* [WORK INSTRUCTIONS]:
Once the line containing "destruct (attempts chatCompletion m retries delay retries" is found, copy that line and all remaining lines of the records exactly, including the last one, and add nothing.

-- LISTED ENTRIES follows --

(** What one model's loop does, started with [remaining] attempts left. *)
Lemma attempts_spec (m : string) (retries delay : nat) :
  forall remaining lastError, (remaining <= retries)%nat ->
    match attempts chatCompletion m retries delay remaining lastError with
    | (Some content, events, _) =>
        exists k, (retries - remaining < k <= retries)%nat /\
                  chatCompletion m k = inl content /\
                  List.last events (Sleep 0) = Request m k /\
                  requests events = (k - (retries - remaining))%nat /\
                  pauses events = (requests events - 1)%nat
    | (None, events, _) =>
        requests events = remaining /\ pauses events = (remaining - 1)%nat
    end.
Proof.
  induction remaining as [|remaining IH]; intros lastError Hle.
  - simpl. split; reflexivity.
  - cbn [attempts].
    destruct (chatCompletion m (retries - remaining)) as [content|message] eqn:Echat.
    + exists (retries - remaining)%nat. repeat split; try lia; try assumption.
      unfold requests. simpl. lia.
    + specialize (IH (Some message) ltac:(lia)).
      destruct (attempts chatCompletion m retries delay remaining (Some message))
        as [[[content|] events] lastError'].
      * destruct IH as (k & Hk & Hchat & Hlast & Hreq & Hpause).
        assert (Hlt : Nat.ltb (retries - remaining) retries = true)
          by (apply Nat.ltb_lt; lia).
        rewrite Hlt. exists k. split; [lia|]. split; [exact Hchat|].
        assert (Hne : events <> []).
        { intros ->. unfold requests in Hreq. simpl in Hreq. lia. }
        split; [|split].
        -- destruct events as [|e events]; [congruence|]. exact Hlast.
        -- change (Request m (retries - remaining) :: [Sleep delay] ++ events)%list
             with ([Request m (retries - remaining); Sleep delay] ++ events)%list.
           rewrite requests_app, Hreq. unfold requests at 1. simpl. lia.
        -- change (Request m (retries - remaining) :: [Sleep delay] ++ events)%list
             with ([Request m (retries - remaining); Sleep delay] ++ events)%list.
           rewrite pauses_app, requests_app, Hpause, Hreq.
           unfold pauses at 1, requests at 1. simpl. lia.
      * destruct IH as (Hreq & Hpause).
        destruct (Nat.ltb (retries - remaining) retries) eqn:Elt.
        -- apply Nat.ltb_lt in Elt.
           change (Request m (retries - remaining) :: [Sleep delay] ++ events)%list
             with ([Request m (retries - remaining); Sleep delay] ++ events)%list.
           rewrite requests_app, pauses_app, Hreq, Hpause.
           unfold pauses at 1, requests at 1. simpl. lia.
        -- apply Nat.ltb_ge in Elt.
           change (Request m (retries - remaining) :: [] ++ events)%list
             with ([Request m (retries - remaining)] ++ events)%list.
           rewrite requests_app, pauses_app, Hreq, Hpause.
           unfold pauses at 1, requests at 1. simpl. lia.
Qed.

Lemma last_append {A} (a b : list A) (d : A) :
  b <> [] -> List.last (a ++ b) d = List.last b d.
Proof.
  intros Hne. induction a as [|x a IH]; [reflexivity|].
  simpl. destruct (a ++ b)%list eqn:E; [|exact IH].
  apply app_eq_nil in E as [_ ->]. congruence.
Qed.

Lemma tryModels_spec (retries delay : nat) :
  forall models lastError,
    match tryModels chatCompletion models retries delay lastError with
    | (Some content, events, _) =>
        exists m k, In m models /\ (1 <= k <= retries)%nat /\
                    chatCompletion m k = inl content /\
                    List.last events (Sleep 0) = Request m k /\
                    (requests events <= List.length models * retries)%nat /\
                    (pauses events < requests events)%nat
    | (None, events, _) =>
        requests events = (List.length models * retries)%nat /\
        pauses events = (List.length models * (retries - 1))%nat
    end.
Proof.
  induction models as [|m models IH]; intros lastError.
  - simpl. split; reflexivity.
  - cbn [tryModels].
    pose proof (attempts_spec m retries delay retries lastError (Nat.le_refl _)) as Hatt.
    destruct (attempts chatCompletion m retries delay retries lastError)
      as [[[content|] events] lastError'].
    + destruct Hatt as (k & Hk & Hchat & Hlast & Hreq & Hpause).
      exists m, k. split; [now left|]. split; [lia|]. split; [exact Hchat|].
      split; [exact Hlast|]. split; simpl; lia.
    + destruct Hatt as (Hreq & Hpause). specialize (IH lastError').
      destruct (tryModels chatCompletion models retries delay lastError')
        as [[[content|] events'] lastError''].
      * destruct IH as (m' & k & Hin & Hk & Hchat & Hlast & Hreq' & Hpause').
        exists m', k. split; [now right|]. split; [exact Hk|]. split; [exact Hchat|].
        assert (Hne : events' <> []).
        { intros ->. simpl in Hlast. discriminate. }
        split; [|split].
        -- rewrite last_append by exact Hne. exact Hlast.
        -- rewrite requests_app, Hreq. simpl. lia.
        -- rewrite requests_app, pauses_app, Hreq, Hpause. lia.
      * destruct IH as (Hreq' & Hpause').
        rewrite requests_app, pauses_app, Hreq, Hreq', Hpause, Hpause'. simpl. lia.
Qed.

-- LISTED ENTRIES concluded --

* [REPLY]:
    destruct (attempts chatCompletion m retries delay retries lastError)
      as [[[content|] events] lastError'].
    + destruct Hatt as (k & Hk & Hchat & Hlast & Hreq & Hpause).
      exists m, k. split; [now left|]. split; [lia|]. split; [exact Hchat|].
      split; [exact Hlast|]. split; simpl; lia.
    + destruct Hatt as (Hreq & Hpause). specialize (IH lastError').
      destruct (tryModels chatCompletion models retries delay lastError')
        as [[[content|] events'] lastError''].
      * destruct IH as (m' & k & Hin & Hk & Hchat & Hlast & Hreq' & Hpause').
        exists m', k. split; [now right|]. split; [exact Hk|]. split; [exact Hchat|].
        assert (Hne : events' <> []).
        { intros ->. simpl in Hlast. discriminate. }
        split; [|split].
        -- rewrite last_append by exact Hne. exact Hlast.
        -- rewrite requests_app, Hreq. simpl. lia.
        -- rewrite requests_app, pauses_app, Hreq, Hpause. lia.
      * destruct IH as (Hreq' & Hpause').
        rewrite requests_app, pauses_app, Hreq, Hreq', Hpause, Hpause'. simpl. lia.
Qed.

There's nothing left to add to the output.